Третья модель сопряжена с таким типом власти матери, в котором на первом месте всегда стоит ее безответственность. Власть по определению связана с отвоевыванием (или присвоением) права устанавливать свои собственные законы, но также и дает возможность их избегать, использовать в собственных интересах. При этом развитый этос матери задает контекст формирования нравственных установок опекаемой личности. Он порождает дискурс ребенка, нормирует его экзистенциальные установки. Нравственный потенциал матери определяет нравственную полноту ее власти.

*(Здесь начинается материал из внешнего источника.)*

(** * The RNNoise audio filter of [app/src/main/cpp/native-lib.cpp]

    A shallow embedding of the frame pipeline [process_audio_with_rnnoise]
    and of its sample codec [s16_to_float] / [float_to_s16], together with
    the properties the specification states about them.

    - C [float] is IEEE-754 binary32, modelled by the Standard Library's
      executable specification [SpecFloat] at precision 24 and maximal
      exponent 128 (round to nearest, ties to even).
    - C [int] and [int16_t] values are integers of [Z]; signed overflow and
      out-of-range conversions are undefined behaviour and are modelled as
      such, not as wrap-around.
    - The sample buffer is a list of [Z]; an access outside of it is
      undefined behaviour.
    - The RNNoise model is an external collaborator: the pipeline is
      parameterised by its state type and its frame function. *)

From Stdlib Require Import ZArith Bool List Lia QArith.
From Stdlib Require Import SpecFloat.
From stdpp Require Import base option list.

Open Scope Z_scope.

(** ** IEEE-754 binary32 arithmetic *)

Module F32.

Definition prec : Z := 24.
Definition emax : Z := 128.

Definition float : Type := spec_float.

Definition add : float -> float -> float := SFadd prec emax.
Definition sub : float -> float -> float := SFsub prec emax.
Definition mul : float -> float -> float := SFmul prec emax.
Definition div : float -> float -> float := SFdiv prec emax.
Definition opp : float -> float := SFopp.
Definition abs : float -> float := SFabs.
Definition ltb : float -> float -> bool := SFltb.
Definition leb : float -> float -> bool := SFleb.

(** [static_cast<float>(z)] for an integer [z]. *)
Definition of_Z (z : Z) : float := binary_normalize prec emax z 0 false.

(** The float literals of the source. *)
Definition zero : float := S754_zero false.                  (* 0.0f *)
Definition one : float := Eval vm_compute in of_Z 1.         (* 1.0f *)
Definition c32767 : float := Eval vm_compute in of_Z 32767.  (* 32767.0f *)
Definition c32768 : float := Eval vm_compute in of_Z 32768.  (* 32768.0f *)

Definition is_nan (x : float) : bool :=
  match x with S754_nan => true | _ => false end.

(** Zero or finite non-zero: a number, neither an infinity nor NaN. *)
Definition is_finite (x : float) : bool :=
  match x with S754_zero _ | S754_finite _ _ _ => true | _ => false end.

Definition valid (x : float) : bool := valid_binary prec emax x.

(** The integer nearest to [x] in the direction of zero; infinities and
    NaN have none. *)
Definition truncate (x : float) : option Z :=
  match x with
  | S754_zero _ => Some 0
  | S754_finite s m e => Some (cond_Zopp s (Z.shiftl (Zpos m) e))
  | S754_infinity _ | S754_nan => None
  end.

(** [static_cast<int16_t>(x)]: truncation toward zero; the behaviour is
    undefined ([None]) when the truncated value is not an [int16_t]. *)
Definition to_int16 (x : float) : option Z :=
  z ← truncate x;
  if (-32768 <=? z) && (z <=? 32767) then Some z else None.

(** The exact value of a float as a rational (0 for infinities and NaN). *)
Definition to_Q (x : float) : Q :=
  match x with
  | S754_finite s m e =>
      match e with
      | Zneg p => cond_Zopp s (Zpos m) # (2 ^ p)
      | _ => inject_Z (cond_Zopp s (Zpos m * 2 ^ e))
      end
  | _ => 0%Q
  end.

(** The exact value of a valid float ([-149] is its least exponent), in
    units of [2 ^ -149]. *)
Definition units (x : float) : Z :=
  match x with
  | S754_finite s m e => cond_Zopp s (Zpos m) * 2 ^ (e + 149)
  | _ => 0
  end.

(** The least magnitude that rounds to an infinity, in units of [2 ^ -149]:
    half a unit in the last place above the largest float. *)
Definition overflow_threshold : Z := (2 ^ 25 - 1) * 2 ^ 252.

End F32.

Abbreviation float := F32.float.

(** ** Sample codec *)

Definition RNNOISE_FRAME_SIZE : Z := 480.
Definition INT_MAX : Z := 2147483647.

Definition int16 (z : Z) : Prop := -32768 <= z <= 32767.

Definition s16_to_float (sample : Z) : float :=
  F32.div (F32.of_Z sample) F32.c32768.

Definition float_to_s16 (sample : float) : option Z :=
  let scaled := F32.mul sample F32.c32767 in
  if F32.leb F32.c32767 scaled then Some 32767
  else if F32.leb scaled (F32.opp F32.c32768) then Some (-32768)
  else F32.to_int16 scaled.

(** ** Frame pipeline *)

(** Step 3 of the frame loop for one index: the blend, before the gate. *)
Definition blend (strength original denoised : float) : float :=
  let noise_reduction := F32.sub original denoised in
  F32.sub original (F32.mul noise_reduction strength).

Definition gate (gateThreshold : float) (useSpectralGating : bool)
    (v : float) : float :=
  if useSpectralGating && F32.ltb (F32.abs v) gateThreshold
  then F32.zero else v.
(** X15.  [evaluate] returns an operator letter instead of a number
    exactly on the strings that consist of that one letter and of commas:
    [m], [M], [,m], [M,,] and the like. *)
Theorem evaluate_returns_letter (expression : expr) (c : ascii) :
  evaluate expression = Some (Ok (PyStr c)) <->
  (c = "m" \/ c = "M") /\
  exists l1 l2, expression = l1 ++ c :: l2 /\
                Forall (eq ",") l1 /\ Forall (eq ",") l2.
Proof.
  split.
  - intros H. apply evaluate_ok_inv in H.
    destruct H as [Hv [n [st [Hr [Hend Hs]]]]].
    apply reaches_stack_shape in Hr;
      [| left; split; [reflexivity | constructor]].
    destruct Hr as [[Hnil _] | [[c' [l1 [l2 [Hs' [Hc [Hl [H1 H2]]]]]]] | [_ Hno]]];
      [congruence | | now apply Hno in Hs].
    rewrite Hs in Hs'. injection Hs' as <-.
    apply nth_error_None in Hend. rewrite firstn_all2 in Hl by exact Hend.
    split; [exact Hc |]. exists l1, l2. split; [exact Hl |].
    apply _validate_expression_depth in Hv.
    rewrite Hl, depth_app in Hv. cbn [depth] in Hv.
    destruct (depth_separators _ H1) as [H1a H1b].
    destruct (depth_separators _ H2) as [H2a H2b].
    assert (Hc0 : (if Ascii.eqb c "(" then 1 else if Ascii.eqb c ")" then -1 else 0) = 0)
      by (destruct Hc as [-> | ->]; reflexivity).
    rewrite Hc0 in Hv. split; [apply H1b | apply H2b]; lia.
  - intros [Hc [l1 [l2 [Hexp [H1 H2]]]]].
    assert (Hop : exists o, c = op_char o)
      by (destruct Hc as [-> | ->]; [exists Min | exists Max]; reflexivity).
    destruct Hop as [o ->].
    assert (Hcomma : forall l, Forall (eq ",") l -> Forall allowed l).
    { intros l Hl. eapply Forall_impl; [| exact Hl].
      intros ch <-. unfold allowed, ALLOWED_CHARS. simpl. tauto. }
    assert (Hv : _validate_expression expression = Ok tt).
    { apply _validate_expression_pass.
      - rewrite Hexp. now destruct l1.
      - rewrite Hexp. apply Forall_app. split; [now apply Hcomma |].
        constructor; [apply op_char_allowed | now apply Hcomma].
      - assert (Hk : forall k, depth (firstn k expression) = 0).
        { intros k. rewrite Hexp.
          rewrite firstn_app, depth_app.
          rewrite (depth_commas (firstn k l1)) by now apply Forall_firstn'.
          destruct (k - List.length l1)%nat as [| k']; [reflexivity |].
          cbn [firstn depth].
          rewrite (depth_commas (firstn k' l2)) by now apply Forall_firstn'.
          destruct o; reflexivity. }
        rewrite check_balance_ok by (intros k; rewrite Hk; lia).
        specialize (Hk (List.length expression)).
        rewrite firstn_all in Hk. now rewrite Hk.
      - rewrite Hexp. destruct o; [left | right]; apply in_elt. }
    destruct (reaches_commas expression l1 [] (op_char o :: l2) [] Hexp H1)
      as [n1 R1].
    assert (R2 : reaches expression 1 (mkState (List.length ([] ++ l1)) [])
                         (mkState (List.length (([] ++ l1) ++ [op_char o]))
                                  [PyStr (op_char o)])).
    { apply reaches_char with (suf := l2); [exact Hexp | apply body_operator]. }
    destruct (reaches_commas expression l2 (([] ++ l1) ++ [op_char o]) []
                             [PyStr (op_char o)])
      as [n3 R3]; [| exact H2 |].
    { rewrite Hexp, app_nil_r, <- app_assoc. reflexivity. }
    pose proof (reaches_trans _ _ _ _ _ _ (reaches_trans _ _ _ _ _ _ R1 R2) R3) as R.
    rewrite (evaluate_reaches_exit _ _ _ Hv R); [reflexivity |].
    cbn [pos]. replace ((([] ++ l1) ++ [op_char o]) ++ l2) with expression;
      [apply nth_error_end |].
    rewrite Hexp, <- app_assoc. reflexivity.
Qed.

Lemma evaluate_returns_letter_witness :
  evaluate (chars ",M,,") = Some (Ok (PyStr "M")).
Proof.
  apply (proj2 (evaluate_returns_letter (chars ",M,,") "M")).
  split; [right; reflexivity |].
  exists (chars ","), (chars ",,"). repeat split; repeat constructor.
Defined.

Имморализм же порождает деструкцию моральных норм, аномичные реакции и жажду мщения. Воплощением данных тенденций становится Ольга Ермилова, которая использовала свою власть над сыном и мужем, чтобы разрушить семью в угоду своей прихоти. Ее мысли — только о себе самой, она ни разу не вспомнила о сыне. Ребенок — ее исконный придаток (как рука или нога), о котором не надо думать специально. В результате этот ребенок превращается в сына убийцы, в сына матери, предавшей отца. Прекрасный образец «имморального» внутреннего монолога, приведенный Александрой Марининой в книге «Призрак музыки» (МАРИНИНА 20013: 179), вскрывает имплицитные основания сознания Ольги Ермиловой, где моральные ценности ситуационны, а их регулятивная роль относительна. В этом случае власть, данная ей статусом матери, оборачивается невосполнимыми потерями для всех, кто с ней сталкивается: для сына, мужа, любовника и его жены, для друзей мужа, адвоката. Роковая ошибка в выборе мотиваций приводит к почти «ядерному» распаду человеческих отношений.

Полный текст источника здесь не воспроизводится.